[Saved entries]
- - - - - - -

(** What each scan outcome means. *)
Inductive scan_spec : Resolution → Prop :=
  | spec_early_end s :
      first_in is_active s → here s → now < ses_sched_end s - early_end →
      scan_spec (mk_resolution EARLY_END (Some (ses_pk s)) None)
  | spec_checked_out s :
      first_in is_active s → here s → ses_sched_end s - early_end ≤ now →
      scan_spec (mk_resolution CHECKED_OUT (Some (ses_pk s)) None)
  | spec_active_elsewhere s :
      first_in is_active s → ¬ here s →
      scan_spec (mk_resolution WRONG_ROOM (Some (ses_pk s)) None)
  | spec_online_reject c :
      none_in is_active → candidate_is c → online c →
      scan_spec (mk_resolution ONLINE_REJECT (Some (ses_pk c)) None)
  | spec_wrong_room c :
      none_in is_active → candidate_is c → ¬ online c → ¬ here c →
      scan_spec (mk_resolution WRONG_ROOM (Some (ses_pk c)) None)
  | spec_absent c :
      none_in is_active → candidate_is c → ¬ online c → here c → past_grace c →
      scan_spec (mk_resolution MARK_ABSENT (Some (ses_pk c)) None)
  | spec_room_occupied c o :
      none_in is_active → candidate_is c → ¬ online c → here c → ¬ past_grace c →
      occupying_session_id = Some o →
      scan_spec (mk_resolution ROOM_OCCUPIED (Some (ses_pk c)) (Some o))
  | spec_checked_in c :
      none_in is_active → candidate_is c → ¬ online c → here c → ¬ past_grace c →
      occupying_session_id = None →
      scan_spec (mk_resolution CHECKED_IN (Some (ses_pk c)) None)
  | spec_too_early s :
      none_in is_active → none_in window_open → first_in not_yet_open s →
      scan_spec (mk_resolution TOO_EARLY (Some (ses_pk s)) None)
  | spec_no_schedule :
      none_in is_active → none_in window_open → none_in not_yet_open →
      scan_spec (mk_resolution NO_SCHEDULE None None).
(** [json.loads], or an empty object when the body is no JSON *)
Definition parse_json (body : option json) : json := default (JObj []) body.
(** [data.get(key, dflt)]: only an object has it. *)
Definition get_field (data : json) (key : string) (dflt : json) : exn + json :=
  match data with JObj l => inr (dict_getd l key dflt) | _ => inl AttributeErr end.
(** An https endpoint with both keys, or nothing *)
Definition valid_subscription (endpoint keys : json) : option string :=
  match endpoint, keys with
  | JStr e, JObj l =>
      if PyStr.startswith e "https://" && truthy (dict_getd l "p256dh"%string JNull)
         && truthy (dict_getd l "auth"%string JNull)
      then Some e else None
  | _, _ => None
  end.
Definition at_endpoint (e : string) (s : PushSubscription) : bool := bool_decide (sub_endpoint s = e).
(** [update_or_create(endpoint=...)]; the column holds 500 characters. *)
Definition update_or_create (user : Z) (e : string) (keys : json) (t : subs) : (exn + unit) * subs :=
  match select (at_endpoint e) t with
  | [] => if 500 <? PyStr.len e then (inl DatabaseError, t)
          else (inr (), t ++ [{| sub_pk := fresh_pk t; sub_user := user; sub_endpoint := e; sub_keys := keys |}])
  | [s] => (inr (), update_where (λ x, sub_pk x =? sub_pk s) (λ x, x <| sub_user := user |> <| sub_keys := keys |>) t)
  | _ => (inl MultipleObjectsReturned, t)
  end.
Definition subscribe (user : User) (body : option json) (t : subs) : (exn + response) * subs :=
  let data := parse_json body in
  match get_field data "endpoint" (JStr ""), get_field data "keys" (JObj []) with
  | inr endpoint, inr keys =>
      match valid_subscription endpoint keys with
      | None => (inr (BadRequest "invalid subscription"), t)
      | Some e =>
          match update_or_create (usr_pk user) e keys t with
          | (inr _, t') => (inr (Page "ok"), t')
          | (inl err, t') => (inl err, t')
          end
      end
  | _, _ => (inl AttributeErr, t)
  end.
(** [py_str] is [str] of a value that is no text, which the filter compares. *)
Definition unsubscribe (py_str : json → string) (user : User) (body : option json) (t : subs)
    : (exn + response) * subs :=
  match get_field (parse_json body) "endpoint" (JStr "") with
  | inl e => (inl e, t)
  | inr endpoint =>
      if negb (truthy endpoint) then (inr (BadRequest "missing endpoint"), t)
      else
        let e := match endpoint with JStr s => s | v => py_str v end in
        (inr (Page "ok"), select (λ s, negb ((sub_user s =? usr_pk user) && at_endpoint e s)) t)
  end.
(** ** The manual-code rate limit *)
Definition not_limited (r : option Room * (string + CheckinMethod)) : bool :=
  match r.2 with inl e => negb (bool_decide (e = "rate-limited"%string)) | inr _ => true end.
(** A run of manual-code attempts by one user, counting those that were looked up. *)
Definition attempts (user : Z) (codes : list (string * Z)) : M Z :=
  fold_m (λ n c, room_from_payload c.1 user c.2 ≫= λ r,
                 mret (if not_limited r then n + 1 else n)) 0 codes.

Section rate_limit.
Context (user minute : Z).
Definition in_minute (t : Z) : Prop := t / PyTime.usec_minute = minute.
Let key : string := rate_key user (minute * PyTime.usec_minute).
Lemma rate_key_minute t : in_minute t → rate_key user t = key.
Proof.
  intros Ht. unfold key, rate_key. do 3 f_equal. apply minute_key_same. unfold in_minute in Ht.
  by rewrite Z.div_mul by done.
Qed.

Definition entries (db : DB) : list CacheEntry :=
  select (λ e, bool_decide (ce_key e = key)) (db_cache db).
(** The user has made [c] attempts this minute. *)
Definition counter (c : Z) (db : DB) : Prop :=
  ∃ e, entries db = [e] ∧ ce_value e = JInt c ∧ ∀ t, in_minute t → t < ce_expires e.
Definition no_counter (db : DB) : Prop :=
  ∀ t e, in_minute t → e ∈ entries db → ce_expires e ≤ t.

Lemma live_find db t :
  in_minute t → List.find (cache_live t (rate_key user t)) (db_cache db) =
                head (select (λ e, t <? ce_expires e) (entries db)).
Proof.
  intros Ht. rewrite rate_key_minute by done. unfold entries. by rewrite find_select, select_select.
Qed.
Lemma counter_find c db t :
  counter c db → in_minute t →
  ce_value <$> List.find (cache_live t (rate_key user t)) (db_cache db) = Some (JInt c).
Proof.
  intros (e & He & Hv & Hexp) Ht. rewrite live_find, He by done. simpl.
  rewrite (proj2 (Z.ltb_lt _ _)) by auto. simpl. by rewrite Hv.
Qed.
Lemma no_counter_find db t :
  no_counter db → in_minute t →
  ce_value <$> List.find (cache_live t (rate_key user t)) (db_cache db) = None.
Proof.
  intros Hn Ht. rewrite live_find by done. rewrite (proj2 (select_nil _ _)); [done|].
  intros e He. apply Z.ltb_ge. by apply Hn.
Qed.
Lemma minute_window t t' : in_minute t → in_minute t' → t' < t + 90 * PyTime.usec_second.
Proof.
  unfold in_minute. intros H1 H2.
  pose proof (Z.div_mod t PyTime.usec_minute ltac:(done)).
  pose proof (Z.div_mod t' PyTime.usec_minute ltac:(done)).
  pose proof (Z.mod_pos_bound t PyTime.usec_minute ltac:(done)).
  pose proof (Z.mod_pos_bound t' PyTime.usec_minute ltac:(done)).
  unfold PyTime.usec_minute in *. assert (0 < PyTime.usec_second) by done. lia.
Qed.
(** A queue whose receipts are all there is a queue of duplicates. *)
Lemma replay_duplicates parse repr user now items db :
  (∀ item, item ∈ items → ∃ d, item = JObj d) →
  (∀ item uuid, item ∈ items → item_id repr item = Some uuid → has_receipt db uuid) →
  ∃ results, replay_items parse repr user now items db = (inr results, db) ∧ select claimed results = [].
Proof.
  unfold replay_items. induction items as [|item items IH] using rev_ind; [by exists []|]. intros Hobj Hall.
  destruct IH as (results & Hrun & Hclaimed); [set_solver|intros; eapply Hall; [|done]; set_solver|].
  rewrite fold_m_app, (bind_run _ _ _ _ _ Hrun). cbn [fold_m].
  assert (∃ res, replay_item parse repr user now item db = (inr res, db) ∧ claimed res = false)
    as (res & Hres & Hc).
  { destruct (Hobj item) as [d ->]; [set_solver|].
    unfold replay_item. destruct (PyUuid.UUID (or_text repr (item_field d "client_uuid"))) as [uuid|] eqn:Hu; [|by eexists].
    erewrite (bind_run (receipt_exists uuid)); [|reflexivity].
    assert (existsb (λ r, rcp_uuid r =? uuid) (db_receipts db) = true) as Hex
      by (apply has_receipt_existsb, (Hall (JObj d)); [set_solver|done]).
    cbn [tbl table_CheckerReplayReceipt]. rewrite Hex. eexists. split; [reflexivity|].
    unfold claimed. cbn [rr_status]. rewrite (bool_decide_true (_ = "duplicate"%string)) by done.
    apply andb_false_r. }
  exists (results ++ [res]). split.
  - erewrite bind_run; [reflexivity|]. erewrite bind_run; [reflexivity|done].
  - by rewrite select_app, Hclaimed, select_cons, Hc.
Qed.

(** C10: an offline queue is applied exactly once.  Posted by a checker while one term is
    active and the rate limit is a number, a batch is carried out item by item up to its
    end or to the first item that makes it fail, which is no object, or one with a field
    that cannot be read (a datetime that is none, a class, action or note of another kind);
    a batch of readable items thus answers.  Of the items carried out, each has one result,
    the new receipts are exactly those reported as applied or flagged, no identifier ever
    has two receipts, the new validations are as many as the applied ones and each is one
    the checker is permitted now; no other table changes, and these items posted again
    later, by anyone and at any time, change nothing. *)
Theorem replay_exactly_once parse repr db user now t limit payload items :
  plays CHECKER user → replay_ready user now t limit db → queued payload = inr items →
  wp (replay parse repr user (Some payload) now) (λ r db', ∃ results R V,
    match r with
    | inr answer => answer = Some results ∧ length results = length items
    | inl _ => ∃ item, items !! length results = Some item ∧ ¬ sound parse repr item
    end ∧
    grown db R V db' ∧
    (NoDup (rcp_uuid <$> db_receipts db) → NoDup (rcp_uuid <$> db_receipts db')) ∧
    receipt_of <$> R = (λ x, (rr_uuid x, rr_status x)) <$> select claimed results ∧
    length V = length (select applied results) ∧ (∀ v, v ∈ V → replayed user now t db v) ∧
    (∀ user2 now2, ∃ results2,
       replay_items parse repr user2 now2 (take (length results) items) db' = (inr results2, db') ∧
       select claimed results2 = [])) db.
Proof.
  intros Hp Hr Hq. unfold replay, checker_required. rewrite gated_in, Hq by done.
  wp_step. eapply wp_mono; [by eapply replay_wp|].
  intros r db' (results & R & V & (Hlen & Hg & Hobj & Hall & Hnd & HR & HV & Hv) & Hend).
  assert (∀ user2 now2, ∃ results2,
    replay_items parse repr user2 now2 (take (length results) items) db' = (inr results2, db') ∧
    select claimed results2 = []) as Hrep by (intros user2 now2; by apply replay_duplicates).
  destruct r as [e|l]; [|destruct Hend as [-> Hend]]; exists results, R, V; by split_and!.
Qed.

(** ** Online sessions *)
Definition mark_online (a : ValidationAction) (now : Z) (s : Session) : Session :=
  match a with
  | VERIFIED => check_in_online now s
  | _ => mark_absent s
  end.
Definition fill_online (a : ValidationAction) (now : Z) : Session → Session :=
  match a with VERIFIED => fill_present now | _ => fill_absent end.
(** The siblings an online action fills: past the grace period for an absence. *)
Definition online_fills (db : DB) (s : Session) (a : ValidationAction) (now grace term : Z)
    (x : Session) : bool :=
  (bool_decide (a = VERIFIED) || (ses_sched_start s + PyTime.minutes grace <? now))
  && fillable db s term x.
Lemma online_fills_iff db s a now grace term x :
  online_fills db s a now grace term x = true ↔
  (a ≠ VERIFIED → ses_sched_start s + PyTime.minutes grace < now) ∧
  sibling db s term x ∧ ses_status x = SCHEDULED.
Proof.
  unfold online_fills. rewrite andb_true_iff, fillable_iff, orb_true_iff, bool_decide_eq_true.
  destruct (Z.ltb_spec (ses_sched_start s + PyTime.minutes grace) now);
    destruct (decide (a = VERIFIED)); naive_solver lia.
Qed.

Section online.
Context (db : DB) (t : AcademicTerm) (s : Session) (sch : Schedule) (grace now : Z).
Context (Huniq : pk_unique (db_sessions db)) (Huniqt : pk_unique (db_terms db)).
Context (Hact : select is_active_term (db_terms db) = [t]).
Context (Hs : by_pk (db_sessions db) (ses_pk s) = Some s).
Context (Hsch : by_pk (db_schedules db) (ses_schedule s) = Some sch).
Context (Hterm : sch_term sch = term_pk t).
Context (Hgrace : policy_num db "grace_minutes" = Some grace).

Lemma online_effect_wp user a :
  a = VERIFIED ∨ a = FLAG_NOT_PRESENT →
  wp (online_effect user a s now now) (λ r db', r = inr () ∧
    logs_only (db <| db_sessions :=
      update_where (online_fills db s a now grace (sch_term sch)) (fill_online a now)
        (update_pk (ses_pk s) (mark_online a now) (db_sessions db)) |>) db') db.
Proof using All.
  intros Ha. assert (by_pk (db_terms db) (sch_term sch) = Some t) as Ht
    by (rewrite Hterm; by eapply active_by_pk).
  assert (term_status t ≠ T_ARCHIVED) as Hw by by eapply active_not_archived.
  assert (∀ f, (∀ x, ses_pk (f x) = ses_pk x) →
    by_pk (update_pk (ses_pk s) f (db_sessions db)) (ses_pk s) = Some (f s)) as Hb.
  { intros f Hf. rewrite by_pk_update_eq by done. by rewrite Hs. }
  destruct Ha as [-> | ->]; cbn [online_effect mark_online fill_online]; wp_step; wp_step; (eapply save_own; [done|done|]); wp_step.
  - unfold propagate_merged_present. eapply wp_mono;
      [apply (fill_siblings_wp _ (check_in_online now s) sch t)|]; simpl;
      [by apply pk_unique_update|by apply (Hb (check_in_online now))|done|done|done|done|].
    cbv beta. intros r db' [-> Hl]. wp_step. split; [done|exact Hl].
  - unfold propagate_merged_absent. wp_step.
    apply wp_policy_num; [|intros e He; change (policy_num db "grace_minutes" = None) in He; congruence].
    intros g Hg. assert (g = grace) as -> by (change (policy_num db "grace_minutes" = Some g) in Hg; congruence).
    unfold FacultyScan.is_no_show_past_grace.
    change (ses_sched_start (mark_absent s)) with (ses_sched_start s).
    destruct (ses_sched_start s + PyTime.minutes grace <? now) eqn:Eg; cbn [negb].
    + eapply wp_mono; [apply (fill_siblings_wp _ (mark_absent s) sch t)|]; simpl;
        [by apply pk_unique_update|by apply (Hb mark_absent)|done|done|done|done|].
      cbv beta. intros r db' [-> Hl]. wp_step. split; [done|].
      rewrite (update_where_ext (online_fills db s FLAG_NOT_PRESENT now grace (sch_term sch))
        (fillable db (mark_absent s) (sch_term sch)) _ fill_absent); [exact Hl| |done].
      intros x _. unfold online_fills. by rewrite Eg.
    + do 2 wp_step. split; [done|].
      rewrite (update_where_none (online_fills db s FLAG_NOT_PRESENT now grace (sch_term sch)));
        [reflexivity|]. intros x _. unfold online_fills. by rewrite Eg.
Qed.
End online.

Section online_action.
Context (db : DB) (t : AcademicTerm) (s : Session) (sch : Schedule) (grace now : Z) (user : User).
Context (Huniq : pk_unique (db_sessions db)) (Huniqt : pk_unique (db_terms db)).
Context (Hact : select is_active_term (db_terms db) = [t]).
Context (Hs : by_pk (db_sessions db) (ses_pk s) = Some s).
Context (Hsch : by_pk (db_schedules db) (ses_schedule s) = Some sch).
Context (Hterm : sch_term sch = term_pk t).
Context (Hgrace : policy_num db "grace_minutes" = Some grace).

- - - - - - -

### WHAT THE TASK REQUIRES
Give back exactly the lines above starting at the line where "(** The user" appears and ending at the line where "in_minute t → List.find" appears, both included, with no other lines.

### EXPECTED ANSWER
(** The user has made [c] attempts this minute. *)
Definition counter (c : Z) (db : DB) : Prop :=
  ∃ e, entries db = [e] ∧ ce_value e = JInt c ∧ ∀ t, in_minute t → t < ce_expires e.
Definition no_counter (db : DB) : Prop :=
  ∀ t e, in_minute t → e ∈ entries db → ce_expires e ≤ t.

Lemma live_find db t :
  in_minute t → List.find (cache_live t (rate_key user t)) (db_cache db) =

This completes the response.